Millions of households could be on track for lower energy bills as the last four of the big six suppliers pledged to follow the lead of British Gas and Scottish & Southern (SSE).
Facing a grilling from MPs about record electricity and gas charges yesterday, executives from Scottish Power, RWE npower, E.ON and EDF all said they were set to bring down bills. But, despite the barb from the chairman of the Energy and Climate Change Committee, Elliot Morley, that "fine words butter no parsnips", the companies pleaded commercial sensitivity and would not be drawn on when prices might be dropped, or by how much.

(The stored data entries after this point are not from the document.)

(* ===== verification/Durable.v ===== *)
(** * Stores only move forward

    A node's store along its runs, and in a network: the view of Replica.v goes up. *)
From S2P Require Import Prelude Types Crypto Hlc Sig Crdt CrdtLemmas CrdtInv CrdtReads Replica.
From S2P Require Import Gate Peer Codec Engine Merkle EngineLemmas Node NodeLemmas NodeOutbound.
From S2P Require Import Network NetworkSpec Samples.
From stdpp Require Import relations.
#[local] Open Scope Z_scope.

(** Sweeps leave the topic alone. *)
Definition untimed (cfg : Config) (t : Topic) : Prop :=
  forall ttl, TopicTTL cfg = Some ttl -> ttl t <= 0.

Section durable.
Context `{Sha256} `{Ed25519Laws} `{ProtoLaws} `{MapOrder}.

(** The slots of the untimed topics only go up. *)
Definition forward (n n' : nodeImpl) : Prop :=
  n_cfg n' = n_cfg n /\
  forall t k, untimed (n_cfg n) t -> slots (store (n_engine n)) (t, k) ⊑ slots (store (n_engine n')) (t, k).

#[export] Instance forward_preorder : PreOrder forward.
Proof.
  split; [intros n; split; [done|reflexivity]|].
  intros n1 n2 n3 [E1 H1'] [E2 H2']. split; [congruence|]. intros t k Hu.
  etrans; [by apply H1'|]. apply H2'. by rewrite E1.
Qed.

Lemma reap_untimed s nowMs ttl t k :
  ttl t <= 0 -> slots (reapExpired s nowMs (Some ttl)).1 (t, k) = slots s (t, k).
Proof.
  intros Ht. unfold slots. cbn [fst snd]. rewrite !slot_topicOf, reap_topicOf, kept_records.
  rewrite (proj2 (Z.ltb_ge _ _)) by done. by case_match.
Qed.

Lemma ndelta_forward n n' : ndelta n n' -> forward n n'.
Proof.
  intros (Ec & _ & [(_ & l & Es & _)|(e1 & nowMs & ttl & Ettl & (_ & l & Es & _) & Hreap)]);
    (split; [done|]); intros t k Hu.
  - rewrite Es. apply slots_inflate_all.
  - rewrite Hreap. cbn [store set_store]. rewrite reap_untimed by (by apply Hu). rewrite Es. apply slots_inflate_all.
Qed.

Lemma perform_forward a n :
  ed_key (PrivKey (n_cfg n)) -> NodeID_ (n_cfg n) <> "" -> forward n (perform a n).1.
Proof. intros Hk Hid. apply ndelta_forward, nstep_delta; [done|done|apply perform_nstep]. Qed.

(** Every site of a network after a run, against the same site before. *)
Lemma net_forward g0 g g' i n :
  initial g0 -> rtc net_step g0 g -> rtc net_step g g' -> sites g !! i = Some n ->
  exists n', sites g' !! i = Some n' /\ forward n n'.
Proof.
  intros Hini H0' Hrun Hn. revert g' Hrun.
  apply (rtc_ind_r (fun g' => exists n', sites g' !! i = Some n' /\ forward n n') g).
  - exists n. split; [done|reflexivity].
  - intros g1 g2 Hg1 Hstep (n1 & Hn1 & Hf).
    destruct Hstep as [j nj a Hj _|from to from' to' frame _|from to frame _]; [|by eauto..].
    cbn [sites]. destruct (decide (j = i)) as [->|]; [|rewrite lookup_insert_ne by done; by eauto].
    assert (nj = n1) as -> by congruence. rewrite lookup_insert_eq. eexists. split; [done|].
    etrans; [exact Hf|].
    assert (Hinv : net_inv g0 g1) by (apply net_inv_run; [done|by transitivity g]).
    destruct (own_key g0 g1 i n1 Hini Hinv Hn1) as (Hk & Hid & Hi).
    apply perform_forward; [done|]. intros E. rewrite Hid, Hi in E.
    apply (f_equal slen) in E. rewrite slen_nodeID in E; [done|by apply ed_public_length].
Qed.
End durable.

(** C3: no node of a network ever forgets or goes back. Take a record a node holds at any
    moment, in a topic without TTL, and let the network run on, the adversary controlling
    every frame and the node publishing, retiring its own records, being attested against,
    pausing or losing its peers. The slot is never empty again, and what it holds never
    loses to the record: it is the record, or one with a later clock, or one with the same
    clock and a signature that is not smaller. *)
Theorem nothing_lost `{Sha256, Ed25519Laws, ProtoLaws, MapOrder} (g0 g g' : net)
    (i : NodeID) (n : nodeImpl) (t : Topic) (k : recordKey) (r : Record_) :
  initial g0 -> rtc net_step g0 g -> rtc net_step g g' ->
  sites g !! i = Some n -> untimed (n_cfg n) t -> slot (store (n_engine n)) t k = Some r ->
  exists n' r', sites g' !! i = Some n' /\ slot (store (n_engine n')) t k = Some r' /\
    newer r r' = false.
Proof.
  intros Hini H0' Hrun Hn Hu Hr.
  destruct (net_forward g0 g g' i n Hini H0' Hrun Hn) as (n' & Hn' & _ & Hup).
  specialize (Hup t k Hu). rewrite slot_le in Hup. destruct (Hup r Hr) as (r' & Hr' & Hne).
  by exists n', r'.
Qed.

Section examples.
#[local] Existing Instances ToySha256.hash ToyEd25519.scheme ToyEd25519.laws ToyProto.codec
  ToyProto.laws std_order.

(** The second node, which holds a record of the first, then gets its retirement. *)
Definition retirement : action := DoTombstone (at_ms 2000) "fleet" "k".
Definition net3 : net := act (id_of 1) retirement net2.
Definition pushed' : bytes := default [] ((fun x => x.2) <$> last (soup net3)).
Definition delivery' : action := DoReceive (at_ms 2001) (id_of 1) pushed'.
Definition net4 : net := act (id_of 2) delivery' net3.

Definition site2 (g : net) : nodeImpl := default (sample_node 0 []) (sites g !! id_of 2).
Definition held (n : nodeImpl) : option Record_ :=
  slot (store (n_engine n)) "fleet" (mkKey (id_of 1) "k").

Lemma site2_lookup g : (if sites g !! id_of 2 is Some _ then true else false) = true ->
  sites g !! id_of 2 = Some (site2 g).
Proof. unfold site2. by destruct (sites g !! id_of 2). Qed.

Lemma nothing_lost_witness :
  exists r r', held (site2 net2) = Some r /\ r_Tombstone r = false /\
    (exists n', sites net4 !! id_of 2 = Some n' /\ held n' = Some r' /\ newer r r' = false) /\
    (r_Tombstone <$> held (site2 net4)) = Some true.
Proof.
  destruct (held (site2 net2)) as [r|] eqn:Er; [|vm_compute in Er; discriminate].
  destruct (nothing_lost net0 net2 net4 (id_of 2) (site2 net2) "fleet" (mkKey (id_of 1) "k") r)
    as (n' & r' & Hn' & Hr' & Hne).
  - exact net0_initial.
  - exact net2_reached.
  - apply (rtc_l _ _ net3); [|apply rtc_once].
    + apply (act_step _ (default (sample_node 0 []) (sites net2 !! id_of 1)));
        [vm_compute; reflexivity|exact I].
    + apply (act_step _ (site2 net3)); [apply site2_lookup; vm_compute; reflexivity|].
      apply list_elem_of_In. vm_compute. tauto.
  - apply site2_lookup. vm_compute. reflexivity.
  - intros ttl Httl. vm_compute in Httl. discriminate.
  - exact Er.
  - exists r, r'. split; [reflexivity|]. split.
    + transitivity (default true (r_Tombstone <$> held (site2 net2)));
        [by rewrite Er|vm_compute; reflexivity].
    + split; [exists n'; by split_and!|vm_compute; reflexivity].
Defined.
End examples.
(* ===== verification/Watch.v ===== *)
(** * Role and tenant watchers (src/node.go: SetRole, SetTenant, OnRoleChange, OnTenantChange)

    A value that is swapped atomically, and the callbacks that are told of its changes under
    a mutex that the swap does not take. A step is what one goroutine does between two
    synchronisation points, so any number of calls may overlap. *)
From S2P Require Import Prelude.
From stdpp Require Import relations.

Section watch.
Context {V : Type} `{EqDecision V}.

(** A registration of a callback, numbered. *)
Abbreviation callback := nat.

(** [w_current] is [n.role] or [n.tenant]; [w_watchers] is [n.onRoleChange] or
    [n.onTenantChange]; [w_swapped] the changes whose goroutine has not yet got the mutex;
    [w_turn] the change of the goroutine that holds it, with the callbacks it has still to
    call; [w_told] every call, in order. [w_changes] is a history that no code keeps. *)
Record watched := mkWatched {
  w_current : V;
  w_watchers : list callback;
  w_swapped : list (V * V);
  w_turn : option ((V * V) * list callback);
  w_told : list (callback * (V * V));
  w_changes : list (V * V)
}.

Inductive step (s : watched) : watched -> Prop :=
  (* Swap; the call returns when the value is the old one *)
  | step_swap_same :
      step s s
  | step_swap v :
      v <> w_current s ->
      step s (mkWatched v (w_watchers s) (w_swapped s ++ [(w_current s, v)]) (w_turn s)
                (w_told s) (w_changes s ++ [(w_current s, v)]))
  (* Lock; the loop ranges over the callbacks registered by now *)
  | step_lock l1 c l2 :
      w_turn s = None -> w_swapped s = l1 ++ c :: l2 ->
      step s (mkWatched (w_current s) (w_watchers s) (l1 ++ l2) (Some (c, w_watchers s))
                (w_told s) (w_changes s))
  | step_call c f todo :
      w_turn s = Some (c, f :: todo) ->
      step s (mkWatched (w_current s) (w_watchers s) (w_swapped s) (Some (c, todo))
                (w_told s ++ [(f, c)]) (w_changes s))
  | step_unlock c :
      w_turn s = Some (c, []) ->
      step s (mkWatched (w_current s) (w_watchers s) (w_swapped s) None (w_told s) (w_changes s))
  (* OnRoleChange, OnTenantChange *)
  | step_register f :
      w_turn s = None -> f ∉ w_watchers s ->
      step s (mkWatched (w_current s) (w_watchers s ++ [f]) (w_swapped s) None (w_told s)
                (w_changes s)).

(** No call is under way. *)
Definition idle (s : watched) : Prop := w_swapped s = [] /\ w_turn s = None.

(** A call that nothing overlaps. *)
Definition setValue (s : watched) (v : V) : watched :=
  if decide (w_current s = v) then s else
  let c := (w_current s, v) in
  mkWatched v (w_watchers s) (w_swapped s) (w_turn s)
    (w_told s ++ ((fun f => (f, c)) <$> w_watchers s)) (w_changes s ++ [c]).

(** What a callback has been called with, in order. *)
Definition calls (f : callback) (s : watched) : list (V * V) :=
  omap (fun x => if decide (x.1 = f) then Some x.2 else None) (w_told s).

(** Changes that lead from one value to another without a gap. *)
Fixpoint path (v : V) (l : list (V * V)) (w : V) : Prop :=
  match l with
  | [] => v = w
  | c :: l => c.1 = v /\ c.1 <> c.2 /\ path c.2 l w
  end.

(** The changes a callback has not been told of yet. *)
Definition owed (f : callback) (s : watched) : list (V * V) :=
  match w_turn s with
  | Some (c, todo) => if decide (f ∈ todo) then [c] else []
  | None => []
  end ++ w_swapped s.

Lemma idle_owed f s : idle s -> owed f s = [].
Proof. intros [E1 E2]. unfold owed. by rewrite E1, E2. Qed.

Lemma path_snoc v l w c : path v l w -> c.1 = w -> c.1 <> c.2 -> path v (l ++ [c]) c.2.
Proof. revert v. induction l as [|x l IH]; intros v; cbn; naive_solver. Qed.

(** What a run keeps, for a callback registered before it started. *)
Record watching (f : callback) (s0 s : watched) (cs ds : list (V * V)) : Prop := {
  wg_nodup : NoDup (w_watchers s);
  wg_in : f ∈ w_watchers s;
  wg_todo : forall c todo, w_turn s = Some (c, todo) -> NoDup todo;
  wg_changes : w_changes s = w_changes s0 ++ cs;
  wg_calls : calls f s = calls f s0 ++ ds;
  wg_path : path (w_current s0) cs (w_current s);
  wg_owed : ds ++ owed f s ≡ₚ cs
}.

Lemma calls_snoc f g c s told' :
  w_told s = told' ++ [(g, c)] ->
  calls f s = omap (fun x => if decide (x.1 = f) then Some x.2 else None) told' ++
              (if decide (g = f) then [c] else []).
Proof. intros E. unfold calls. rewrite E, omap_app. cbn. by destruct (decide (g = f)). Qed.

Lemma watching_step f s0 s s' cs ds :
  watching f s0 s cs ds -> step s s' -> exists cs' ds', watching f s0 s' cs' ds'.
Proof.
  intros [Hnd Hin Htodo Hch Hcalls Hpath Howed] Hs.
  destruct Hs as [|v Hv|l1 c l2 Ht Hsw|c g todo Ht|c Ht|g Ht Hg].
  - by exists cs, ds.
  - exists (cs ++ [(w_current s, v)]), ds. split; try done.
    + cbn. by rewrite Hch, (assoc_L (++)).
    + apply (path_snoc _ _ _ (w_current s, v)) in Hpath; naive_solver.
    + unfold owed in *. cbn. by rewrite (assoc_L (++)), (assoc_L (++)), <- Howed, !(assoc_L (++)).
  - exists cs, ds. split; try done.
    + cbn. by intros c' todo [= <- <-].
    + rewrite <- Howed. unfold owed. cbn. rewrite Ht, Hsw, decide_True by done. cbn.
      by rewrite Permutation_middle.
  - pose proof (Htodo _ _ Ht) as [Hg Hnd']%NoDup_cons.
    exists cs, (ds ++ (if decide (g = f) then [c] else [])). split; try done.
    + cbn. by intros c' todo' [= <- <-].
    + rewrite (calls_snoc f g c _ (w_told s)) by done. fold (calls f s).
      by rewrite Hcalls, (assoc_L (++)).
    + rewrite <- Howed. unfold owed. cbn. rewrite Ht. destruct (decide (g = f)) as [->|Hne].
      * rewrite (decide_False (P := f ∈ todo)) by done. rewrite decide_True by left.
        cbn. by rewrite <- (assoc_L (++)).
      * rewrite app_nil_r. destruct (decide (f ∈ todo)) as [Hf|Hf].
        { by rewrite decide_True by (by right). }
        rewrite decide_False; [done|]. intros [->|?]%elem_of_cons; done.
  - exists cs, ds. split; try done. rewrite <- Howed. unfold owed. cbn. rewrite Ht.
    by rewrite decide_False by (by intros ?%elem_of_nil).
  - exists cs, ds. split; try done.
    + cbn. apply NoDup_app. split_and!; [done| |apply NoDup_singleton].
      intros x Hx ->%list_elem_of_singleton. done.
    + cbn. apply elem_of_app. by left.
    + rewrite <- Howed. unfold owed. cbn. by rewrite Ht.
Qed.

Lemma watching_run f s0 s :
  idle s0 -> NoDup (w_watchers s0) -> f ∈ w_watchers s0 -> rtc step s0 s ->
  exists cs ds, watching f s0 s cs ds.
Proof.
  intros Hi Hnd Hin. apply (rtc_ind_r (fun s => exists cs ds, watching f s0 s cs ds)).
  - exists [], []. split; rewrite ?app_nil_r; try done.
    + destruct Hi as [_ ->]. done.
    + by rewrite (idle_owed f s0 Hi).
  - intros s1 s2 _ Hs (cs & ds & Hw). by eapply watching_step.
Qed.

(** ** Calls that do not overlap *)

Lemma told_once f (c : V * V) l :
  f ∈ l -> NoDup l ->
  omap (fun x : callback * (V * V) => if decide (x.1 = f) then Some x.2 else None)
    ((fun g => (g, c)) <$> l) = [c].
Proof.
  intros Hin Hnd. induction Hnd as [|g l Hg Hnd IH]; [by apply elem_of_nil in Hin|].
  cbn. destruct (decide (g = f)) as [->|Hne].
  - f_equal. clear IH Hin. induction l as [|x l IH]; [done|]. cbn.
    apply not_elem_of_cons in Hg as [Hx Hl]. rewrite decide_False by done. apply IH; [done|].
    by apply NoDup_cons in Hnd as [].
  - apply elem_of_cons in Hin as [->|Hin]; [done|]. by apply IH.
Qed.

Lemma step_tell c todo s :
  w_turn s = Some (c, todo) ->
  rtc step s (mkWatched (w_current s) (w_watchers s) (w_swapped s) (Some (c, []))
                (w_told s ++ ((fun f => (f, c)) <$> todo)) (w_changes s)).
Proof.
  revert s. induction todo as [|f todo IH]; intros s Ht.
  - cbn. rewrite app_nil_r, <- Ht. by destruct s.
  - eapply rtc_l; [by apply step_call|]. etrans; [apply IH; done|].
    cbn. by rewrite <- (assoc_L (++)).
Qed.

Lemma setValue_run s v : idle s -> rtc step s (setValue s v).
Proof.
  intros [Hsw Ht]. unfold setValue. destruct (decide (w_current s = v)) as [|Hne]; [done|].
  eapply rtc_l; [by apply (step_swap s v)|].
  eapply rtc_l; [by apply (step_lock _ [] (w_current s, v) []); cbn; rewrite ?Hsw|].
  etrans; [by apply step_tell|]. apply rtc_once.
  set (s' := mkWatched _ _ _ (Some _) _ _).
  pose proof (step_unlock s' (w_current s, v) eq_refl) as Hu. cbn in *. by rewrite Hsw, Ht.
Qed.

Lemma setValue_idle s v : idle s -> idle (setValue s v).
Proof. intros Hi. unfold setValue. by destruct (decide (w_current s = v)). Qed.

Lemma setValue_spec f s v :
  f ∈ w_watchers s -> NoDup (w_watchers s) ->
  exists cs, calls f (setValue s v) = calls f s ++ cs /\ w_watchers (setValue s v) = w_watchers s /\
    path (w_current s) cs v /\ w_current (setValue s v) = v.
Proof.
  intros Hin Hnd. unfold setValue. destruct (decide (w_current s = v)) as [->|Hne].
  - exists []. by rewrite app_nil_r.
  - exists [(w_current s, v)]. split_and!; try done. unfold calls. cbn [w_told].
    by rewrite omap_app, told_once.
Qed.

Lemma path_app v l1 w l2 x : path v l1 w -> path w l2 x -> path v (l1 ++ l2) x.
Proof. revert v. induction l1 as [|c l1 IH]; intros v; cbn; naive_solver. Qed.

Lemma setValues_spec f s vs :
  f ∈ w_watchers s -> NoDup (w_watchers s) ->
  exists cs, calls f (foldl setValue s vs) = calls f s ++ cs /\
    path (w_current s) cs (w_current (foldl setValue s vs)).
Proof.
  revert s. induction vs as [|v vs IH]; intros s Hin Hnd; cbn [foldl].
  - exists []. by rewrite app_nil_r.
  - destruct (setValue_spec f s v Hin Hnd) as (cs & Hc & Hw & Hp & Hv).
    destruct (IH (setValue s v)) as (cs' & Hc' & Hp'); [by rewrite Hw..|].
    exists (cs ++ cs'). rewrite Hc', Hc, (assoc_L (++)). split; [done|].
    rewrite Hv in Hp'. by eapply path_app.
Qed.
End watch.
Arguments watched : clear implicits.

(** C22: a role or tenant watcher is told of every change, each exactly once. Take a moment
    when no call is under way and a callback registered by then, and let any number of
    goroutines set values and register callbacks, in any interleaving. The changes form a
    path without a gap from the old value to the current one; the callback has been called
    with each of them once, up to the ones still owed to it, and none is owed once no call
    is under way. Calls that do not overlap are told in order, so the last one named the
    current value. Calls that overlap may be told out of order: the mutex is taken after
    the value has changed, and a watcher can end up having last heard of an older one. *)
Theorem watchers_told {V} `{EqDecision V} :
  (forall f (s0 s : watched V), idle s0 -> NoDup (w_watchers s0) -> f ∈ w_watchers s0 ->
     rtc step s0 s ->
     exists cs ds, path (w_current s0) cs (w_current s) /\ calls f s = calls f s0 ++ ds /\
       ds ++ owed f s ≡ₚ cs /\ (idle s -> ds ≡ₚ cs)) /\
  (forall f (s0 : watched V) vs, idle s0 -> NoDup (w_watchers s0) -> f ∈ w_watchers s0 ->
     let s := foldl setValue s0 vs in
     rtc step s0 s /\ w_current s = default (w_current s0) (last vs) /\
     exists cs, calls f s = calls f s0 ++ cs /\ path (w_current s0) cs (w_current s)) /\
  (forall a b c : V, a <> b -> b <> c ->
     exists s, rtc step (mkWatched a [0%nat] [] None [] []) s /\ idle s /\ w_current s = c /\
       calls 0 s = [(b, c); (a, b)]).
Proof.
  split; [|split].
  - intros f s0 s Hi Hnd Hin Hrun.
    destruct (watching_run f s0 s Hi Hnd Hin Hrun) as (cs & ds & [_ _ _ _ Hc Hp Ho]).
    exists cs, ds. split_and!; try done. intros Hid. by rewrite <- Ho, idle_owed, app_nil_r.
  - intros f s0 vs Hi Hnd Hin. cbv zeta. split_and!.
    + clear Hin Hnd. revert s0 Hi. induction vs as [|v vs IH]; intros s0 Hi; cbn [foldl]; [done|].
      etrans; [by apply setValue_run|]. by apply IH, setValue_idle.
    + clear. revert s0. induction vs as [|v vs IH]; intros s0; cbn [foldl]; [done|].
      rewrite IH. assert (Hv : w_current (setValue s0 v) = v)
        by (unfold setValue; by destruct (decide (w_current s0 = v))).
      rewrite Hv, last_cons. by destruct (last vs).
    + by apply setValues_spec.
  - intros a b c Hab Hbc.
    exists (mkWatched c [0%nat] [] None [(0%nat, (b, c)); (0%nat, (a, b))] [(a, b); (b, c)]).
    split; [|done].
    eapply rtc_l; [apply (step_swap _ b); cbn; congruence|].
    eapply rtc_l; [apply (step_swap _ c); cbn; congruence|]. cbn.
    eapply rtc_l; [apply (step_lock _ [(a, b)] (b, c) []); done|]. cbn.
    eapply rtc_l; [by apply step_call|]. eapply rtc_l; [by apply (step_unlock _ (b, c))|]. cbn.
    eapply rtc_l; [apply (step_lock _ [] (a, b) []); done|]. cbn.
    eapply rtc_l; [by apply step_call|]. eapply rtc_l; [by apply (step_unlock _ (a, b))|]. done.
Qed.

Jim Macdonald, the commercial director of E.ON's retail business, said his company was "very optimistic". Representatives from EDF and Scottish Power also said "soon". Only RWE npower equivocated, with Guy Johnson, its director of regulation, saying his group had worked hard on social tariff packages. "There has been a massive investment in vulnerable customers and that we will see that coming through in 2008, although maybe not in headline cuts," he said.
Gas and electricity bills have shot up by 50 per cent and 27 per cent respectively in the past year, and have remained high despite wholesale prices dropping by nearly half since last summer. Suppliers blame the time lag on their forward-buying strategies
British Gas is committed to bringing down prices by 10 per cent later this month, and by the end of March, SSE will cut electricity charges by 9 per cent and gas by 4 per cent.